= Beginning of Section =

(* ===== verification/CacheDirPlru.v ===== *)
(** * The PLRU cache directory ([generic_cache_directory_plru.h])

    [plru_directory] extends the directory by one recently-used bit per cell and
    implements [ReplacementPolicy]. The invariant [plru_inv] (with two ways or more,
    every set has a way whose bit is unset) is what keeps [repl] from its [sc_assert]:
    it is only reached with one way, by an allocation in a full set. *)
From S2P Require Import Prelude CacheDir CacheSpec.

(** [class GenericCacheDirectoryPlru : public GenericCacheDirectoryBase] *)
Record plru_directory := {
  base : directory;
  plru_m : list bool;
}.

Definition set_base (b : directory) (d : plru_directory) : plru_directory :=
  {| base := b; plru_m := plru_m d |}.

(** [getCachePlru] returns a reference: a read and a write. *)
Definition getCachePlru (d : plru_directory) (way set : nat) : bool :=
  plru_m d !!! dir_index (base d) way set.
Definition setCachePlru (way set : nat) (v : bool) (d : plru_directory) : plru_directory :=
  {| base := base d; plru_m := <[dir_index (base d) way set := v]> (plru_m d) |}.

Definition mk_plru_directory (nways nsets : nat) (nbytes : Z) (tags : list Z)
    (vals plru : list bool) : option plru_directory :=
  b ← mk_directory nways nsets nbytes tags vals;
  Some {| base := b; plru_m := plru |}.

(** [reset()] *)
Definition plru_reset (d : plru_directory) : plru_directory :=
  for_cells (ways_m (base d)) (sets_m (base d)) (fun way set d => setCachePlru way set false d)
    (set_base (reset (base d)) d).
Lemma amo_operation_spec op atop req w v d st :
  mem_atomic_of_op op = Some atop -> op <> HPDCACHE_REQ_AMO_SC -> mreq_atomic req = atop ->
  let off := mreq_addr req mod 8 * 8 in
  operand w off -> is_word 64 v -> is_word 64 d -> is_word w st ->
  field w off d = mem_write_data_of_op w op st ->
  exists l r, amo_operation req (w / 8) v d = Some (l, r) /\ is_word 64 l /\
    field w off l = field w off v /\ Some (field w off r) = amo_spec op w (field w off v) st.
Proof.
  intros Hop Hsc Hat off Hsh Hv Hd Hst Hf.
  assert (w = 32 \/ w = 64) as Hw by (unfold operand in Hsh; lia).
  assert (is_word w (field w off v)) as Hfv.
  { rewrite field_wrap by (unfold operand in Hsh; lia). apply wrap_word. lia. }
  pose proof (mem_compute_amo_spec op w _ st atop Hw Hfv Hst Hsc Hop) as Hspec.
  rewrite <-Hf in Hspec. unfold amo_operation. fold off. rewrite Hat.
  destruct (mem_compute_amo atop (field w off v) (field w off d) (w / 8)) as [x|] eqn:Ex.
  2:{ destruct op; done. }
  simpl in Hspec. rewrite <-Hspec.
  destruct Hsh as [[-> Hoff]|[-> Hoff]]; rewrite ?Hoff in *.
  - change (64 / 8 =? 4) with false. cbv iota beta.
    assert (forall y, is_word 64 y -> field 64 0 y = y) as Hid.
    { intros y Hy. rewrite field_wrap, Z.shiftr_0_r by lia. by apply wrap_small. }
    rewrite !Hid in Ex by done. rewrite Ex. simpl. eexists _, _. split; [done|].
    split_and!; [done|done|]. by rewrite field_wrap, Z.shiftr_0_r by lia.
  - change (32 / 8 =? 4) with true. cbv iota beta.
    rewrite <-!(field_wrap 32 off) by lia. rewrite Ex. simpl.
    assert (is_word 64 (field 32 off v)) as Hfv64 by (unfold is_word in *; lia).
    destruct (Z.eqb_spec off 0) as [E|E]; eexists _, _; (split; [done|]).
    + rewrite E in *. rewrite !(field_wrap 32 0), !Z.shiftr_0_r by lia.
      split_and!; [pose proof (wrap_word 32 v); unfold is_word in *; lia|by rewrite wrap_wrap|done].
    + split_and!; [apply wrap_word; lia| |].
      * rewrite field_shiftl by lia. by apply wrap_small.
      * by rewrite field_shiftl by lia.
Qed.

= End of Section =

Problem description:
Once the line containing "Definition mk_plru_directory (nways" has been set down, nothing more is wanted; set down each line of the listing above up to it exactly, starting with the first.

Result of the exercise:
(* ===== verification/CacheDirPlru.v ===== *)
(** * The PLRU cache directory ([generic_cache_directory_plru.h])

    [plru_directory] extends the directory by one recently-used bit per cell and
    implements [ReplacementPolicy]. The invariant [plru_inv] (with two ways or more,
    every set has a way whose bit is unset) is what keeps [repl] from its [sc_assert]:
    it is only reached with one way, by an allocation in a full set. *)
From S2P Require Import Prelude CacheDir CacheSpec.

(** [class GenericCacheDirectoryPlru : public GenericCacheDirectoryBase] *)
Record plru_directory := {
  base : directory;
  plru_m : list bool;
}.

Definition set_base (b : directory) (d : plru_directory) : plru_directory :=
  {| base := b; plru_m := plru_m d |}.

(** [getCachePlru] returns a reference: a read and a write. *)
Definition getCachePlru (d : plru_directory) (way set : nat) : bool :=
  plru_m d !!! dir_index (base d) way set.
Definition setCachePlru (way set : nat) (v : bool) (d : plru_directory) : plru_directory :=
  {| base := base d; plru_m := <[dir_index (base d) way set := v]> (plru_m d) |}.

Definition mk_plru_directory (nways nsets : nat) (nbytes : Z) (tags : list Z)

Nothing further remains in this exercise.